WHAT NEEDS TO BE DONE: Below are entries. Copy exactly the lines running from the line that holds "sk_size : Z;" to the line that holds "Section cache.", with both ends included.

(Dataset entries)
#####
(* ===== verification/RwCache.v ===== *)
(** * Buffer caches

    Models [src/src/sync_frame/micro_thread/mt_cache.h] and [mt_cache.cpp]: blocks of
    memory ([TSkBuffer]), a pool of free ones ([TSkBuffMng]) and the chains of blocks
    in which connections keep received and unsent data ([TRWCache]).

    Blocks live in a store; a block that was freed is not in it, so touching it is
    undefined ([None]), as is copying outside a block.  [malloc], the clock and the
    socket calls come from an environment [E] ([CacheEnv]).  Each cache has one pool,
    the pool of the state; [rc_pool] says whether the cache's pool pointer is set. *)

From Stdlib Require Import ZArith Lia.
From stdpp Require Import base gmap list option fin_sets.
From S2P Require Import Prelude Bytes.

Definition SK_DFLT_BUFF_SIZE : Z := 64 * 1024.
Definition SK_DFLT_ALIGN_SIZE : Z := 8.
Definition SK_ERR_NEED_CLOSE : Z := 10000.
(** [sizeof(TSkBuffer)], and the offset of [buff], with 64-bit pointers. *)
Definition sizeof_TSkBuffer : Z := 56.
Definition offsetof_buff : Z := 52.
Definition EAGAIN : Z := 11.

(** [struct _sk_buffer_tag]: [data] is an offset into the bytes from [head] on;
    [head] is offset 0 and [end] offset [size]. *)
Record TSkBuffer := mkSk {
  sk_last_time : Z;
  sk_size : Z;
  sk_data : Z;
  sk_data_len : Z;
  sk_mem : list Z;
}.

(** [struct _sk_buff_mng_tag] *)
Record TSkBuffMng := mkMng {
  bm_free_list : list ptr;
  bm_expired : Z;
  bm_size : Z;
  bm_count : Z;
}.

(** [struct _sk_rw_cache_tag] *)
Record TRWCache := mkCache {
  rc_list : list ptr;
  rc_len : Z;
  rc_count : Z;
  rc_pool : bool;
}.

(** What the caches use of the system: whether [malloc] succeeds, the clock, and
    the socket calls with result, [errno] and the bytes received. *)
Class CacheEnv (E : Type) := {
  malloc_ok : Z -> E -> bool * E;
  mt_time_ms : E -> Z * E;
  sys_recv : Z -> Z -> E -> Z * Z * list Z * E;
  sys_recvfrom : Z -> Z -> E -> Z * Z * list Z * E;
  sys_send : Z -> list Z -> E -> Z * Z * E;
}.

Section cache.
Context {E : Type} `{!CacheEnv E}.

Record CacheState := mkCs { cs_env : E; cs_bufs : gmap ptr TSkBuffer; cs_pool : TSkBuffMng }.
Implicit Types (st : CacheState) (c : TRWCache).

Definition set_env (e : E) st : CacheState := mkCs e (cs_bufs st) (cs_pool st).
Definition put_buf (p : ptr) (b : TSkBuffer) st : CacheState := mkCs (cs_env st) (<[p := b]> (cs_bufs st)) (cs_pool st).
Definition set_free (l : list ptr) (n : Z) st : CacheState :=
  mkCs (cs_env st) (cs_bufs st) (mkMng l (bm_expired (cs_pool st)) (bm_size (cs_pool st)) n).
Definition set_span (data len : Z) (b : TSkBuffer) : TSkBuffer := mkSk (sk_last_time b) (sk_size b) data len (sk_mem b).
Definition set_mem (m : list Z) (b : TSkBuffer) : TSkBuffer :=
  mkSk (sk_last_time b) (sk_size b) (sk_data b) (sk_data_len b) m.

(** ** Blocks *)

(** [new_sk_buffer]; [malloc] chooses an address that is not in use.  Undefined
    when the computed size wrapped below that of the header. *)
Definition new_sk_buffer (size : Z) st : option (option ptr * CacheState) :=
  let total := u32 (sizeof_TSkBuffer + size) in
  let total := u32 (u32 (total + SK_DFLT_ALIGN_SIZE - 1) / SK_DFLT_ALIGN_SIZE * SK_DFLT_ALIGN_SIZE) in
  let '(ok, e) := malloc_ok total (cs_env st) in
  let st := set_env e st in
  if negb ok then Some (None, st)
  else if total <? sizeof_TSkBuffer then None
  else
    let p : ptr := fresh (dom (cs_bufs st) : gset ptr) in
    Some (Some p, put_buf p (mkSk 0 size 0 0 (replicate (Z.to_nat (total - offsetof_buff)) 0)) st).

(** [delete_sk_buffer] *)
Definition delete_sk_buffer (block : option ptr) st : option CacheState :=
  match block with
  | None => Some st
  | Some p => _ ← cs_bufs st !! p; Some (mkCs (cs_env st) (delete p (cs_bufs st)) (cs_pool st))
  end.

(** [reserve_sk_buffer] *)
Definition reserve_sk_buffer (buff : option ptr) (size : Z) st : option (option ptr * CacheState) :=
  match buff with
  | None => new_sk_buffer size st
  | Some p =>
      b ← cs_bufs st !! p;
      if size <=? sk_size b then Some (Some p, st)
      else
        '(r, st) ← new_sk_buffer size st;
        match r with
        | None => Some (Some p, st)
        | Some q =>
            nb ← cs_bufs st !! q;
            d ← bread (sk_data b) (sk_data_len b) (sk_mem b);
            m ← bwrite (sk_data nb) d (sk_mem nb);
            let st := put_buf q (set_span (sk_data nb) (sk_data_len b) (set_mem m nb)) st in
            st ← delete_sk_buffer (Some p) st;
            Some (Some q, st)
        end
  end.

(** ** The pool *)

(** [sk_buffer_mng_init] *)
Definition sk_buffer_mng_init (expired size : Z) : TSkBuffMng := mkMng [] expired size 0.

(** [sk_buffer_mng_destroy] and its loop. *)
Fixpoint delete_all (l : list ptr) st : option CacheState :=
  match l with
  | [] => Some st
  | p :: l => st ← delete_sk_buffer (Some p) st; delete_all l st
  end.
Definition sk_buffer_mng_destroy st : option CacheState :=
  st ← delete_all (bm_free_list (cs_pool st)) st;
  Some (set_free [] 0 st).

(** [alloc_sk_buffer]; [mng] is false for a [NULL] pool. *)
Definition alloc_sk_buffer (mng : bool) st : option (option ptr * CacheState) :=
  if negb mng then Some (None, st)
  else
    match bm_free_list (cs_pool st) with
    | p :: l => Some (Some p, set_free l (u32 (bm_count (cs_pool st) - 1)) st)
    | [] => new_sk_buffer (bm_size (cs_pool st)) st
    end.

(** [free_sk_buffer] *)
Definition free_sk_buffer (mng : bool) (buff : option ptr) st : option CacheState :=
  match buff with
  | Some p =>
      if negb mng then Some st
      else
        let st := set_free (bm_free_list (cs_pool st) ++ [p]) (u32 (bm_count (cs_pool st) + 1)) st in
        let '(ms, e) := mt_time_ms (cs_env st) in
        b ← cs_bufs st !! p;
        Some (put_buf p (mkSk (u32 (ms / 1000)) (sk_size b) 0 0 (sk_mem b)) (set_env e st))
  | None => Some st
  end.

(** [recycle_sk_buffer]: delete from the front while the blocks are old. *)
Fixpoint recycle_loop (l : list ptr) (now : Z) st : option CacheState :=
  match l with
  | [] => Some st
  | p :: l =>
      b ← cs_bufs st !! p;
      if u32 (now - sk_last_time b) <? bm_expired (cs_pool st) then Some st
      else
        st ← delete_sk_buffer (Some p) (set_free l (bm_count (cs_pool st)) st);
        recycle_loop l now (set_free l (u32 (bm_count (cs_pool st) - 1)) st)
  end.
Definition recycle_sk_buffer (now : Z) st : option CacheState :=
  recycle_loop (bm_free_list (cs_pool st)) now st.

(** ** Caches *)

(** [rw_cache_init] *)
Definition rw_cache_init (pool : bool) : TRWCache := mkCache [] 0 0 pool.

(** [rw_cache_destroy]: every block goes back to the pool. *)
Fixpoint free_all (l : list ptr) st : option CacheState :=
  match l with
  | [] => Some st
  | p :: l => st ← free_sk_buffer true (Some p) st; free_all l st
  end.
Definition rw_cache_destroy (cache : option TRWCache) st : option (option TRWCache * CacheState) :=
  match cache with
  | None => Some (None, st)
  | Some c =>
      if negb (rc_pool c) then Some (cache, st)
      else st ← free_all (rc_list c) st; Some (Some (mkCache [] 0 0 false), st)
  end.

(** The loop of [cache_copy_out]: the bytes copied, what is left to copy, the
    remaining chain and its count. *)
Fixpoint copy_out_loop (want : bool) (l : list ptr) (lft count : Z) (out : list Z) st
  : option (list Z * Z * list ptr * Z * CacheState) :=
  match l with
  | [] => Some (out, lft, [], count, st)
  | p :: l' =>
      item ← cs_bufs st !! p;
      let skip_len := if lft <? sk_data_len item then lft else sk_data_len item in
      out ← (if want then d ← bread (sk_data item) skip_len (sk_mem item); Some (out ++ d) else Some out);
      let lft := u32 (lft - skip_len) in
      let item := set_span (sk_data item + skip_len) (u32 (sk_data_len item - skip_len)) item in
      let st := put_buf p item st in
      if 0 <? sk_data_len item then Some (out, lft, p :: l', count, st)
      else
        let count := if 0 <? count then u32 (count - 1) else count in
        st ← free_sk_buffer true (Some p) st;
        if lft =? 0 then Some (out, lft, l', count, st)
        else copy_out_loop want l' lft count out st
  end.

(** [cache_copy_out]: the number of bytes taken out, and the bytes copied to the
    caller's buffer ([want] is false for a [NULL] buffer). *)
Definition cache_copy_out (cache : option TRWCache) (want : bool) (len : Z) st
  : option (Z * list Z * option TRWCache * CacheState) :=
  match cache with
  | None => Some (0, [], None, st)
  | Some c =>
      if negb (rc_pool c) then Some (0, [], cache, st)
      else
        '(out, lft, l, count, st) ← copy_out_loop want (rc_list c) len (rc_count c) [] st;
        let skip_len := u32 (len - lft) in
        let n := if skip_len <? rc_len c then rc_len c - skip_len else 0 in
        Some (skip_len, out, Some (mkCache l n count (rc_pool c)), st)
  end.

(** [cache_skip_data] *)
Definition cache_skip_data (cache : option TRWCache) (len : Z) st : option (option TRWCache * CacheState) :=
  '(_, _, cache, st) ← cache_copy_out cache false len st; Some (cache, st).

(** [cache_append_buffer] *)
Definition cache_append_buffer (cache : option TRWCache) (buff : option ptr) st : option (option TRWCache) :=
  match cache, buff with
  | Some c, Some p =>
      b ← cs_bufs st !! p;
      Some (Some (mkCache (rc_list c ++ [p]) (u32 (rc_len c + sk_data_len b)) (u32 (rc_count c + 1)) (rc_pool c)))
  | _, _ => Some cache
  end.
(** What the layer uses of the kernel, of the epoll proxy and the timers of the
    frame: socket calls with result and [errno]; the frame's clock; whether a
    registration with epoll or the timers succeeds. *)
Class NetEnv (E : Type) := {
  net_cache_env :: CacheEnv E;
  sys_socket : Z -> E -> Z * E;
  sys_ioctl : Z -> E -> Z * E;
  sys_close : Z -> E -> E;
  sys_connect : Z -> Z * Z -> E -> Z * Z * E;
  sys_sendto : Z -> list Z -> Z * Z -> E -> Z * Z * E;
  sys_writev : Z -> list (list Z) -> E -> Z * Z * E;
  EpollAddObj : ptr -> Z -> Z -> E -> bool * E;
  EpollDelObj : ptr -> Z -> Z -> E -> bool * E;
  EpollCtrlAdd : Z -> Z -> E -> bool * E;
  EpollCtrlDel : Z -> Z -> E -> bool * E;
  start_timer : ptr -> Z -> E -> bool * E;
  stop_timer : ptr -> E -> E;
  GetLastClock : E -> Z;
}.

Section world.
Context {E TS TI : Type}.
#####
OUTPUT OF THE TASK:
  sk_size : Z;
  sk_data : Z;
  sk_data_len : Z;
  sk_mem : list Z;
}.

(** [struct _sk_buff_mng_tag] *)
Record TSkBuffMng := mkMng {
  bm_free_list : list ptr;
  bm_expired : Z;
  bm_size : Z;
  bm_count : Z;
}.

(** [struct _sk_rw_cache_tag] *)
Record TRWCache := mkCache {
  rc_list : list ptr;
  rc_len : Z;
  rc_count : Z;
  rc_pool : bool;
}.

(** What the caches use of the system: whether [malloc] succeeds, the clock, and
    the socket calls with result, [errno] and the bytes received. *)
Class CacheEnv (E : Type) := {
  malloc_ok : Z -> E -> bool * E;
  mt_time_ms : E -> Z * E;
  sys_recv : Z -> Z -> E -> Z * Z * list Z * E;
  sys_recvfrom : Z -> Z -> E -> Z * Z * list Z * E;
  sys_send : Z -> list Z -> E -> Z * Z * E;
}.

Section cache.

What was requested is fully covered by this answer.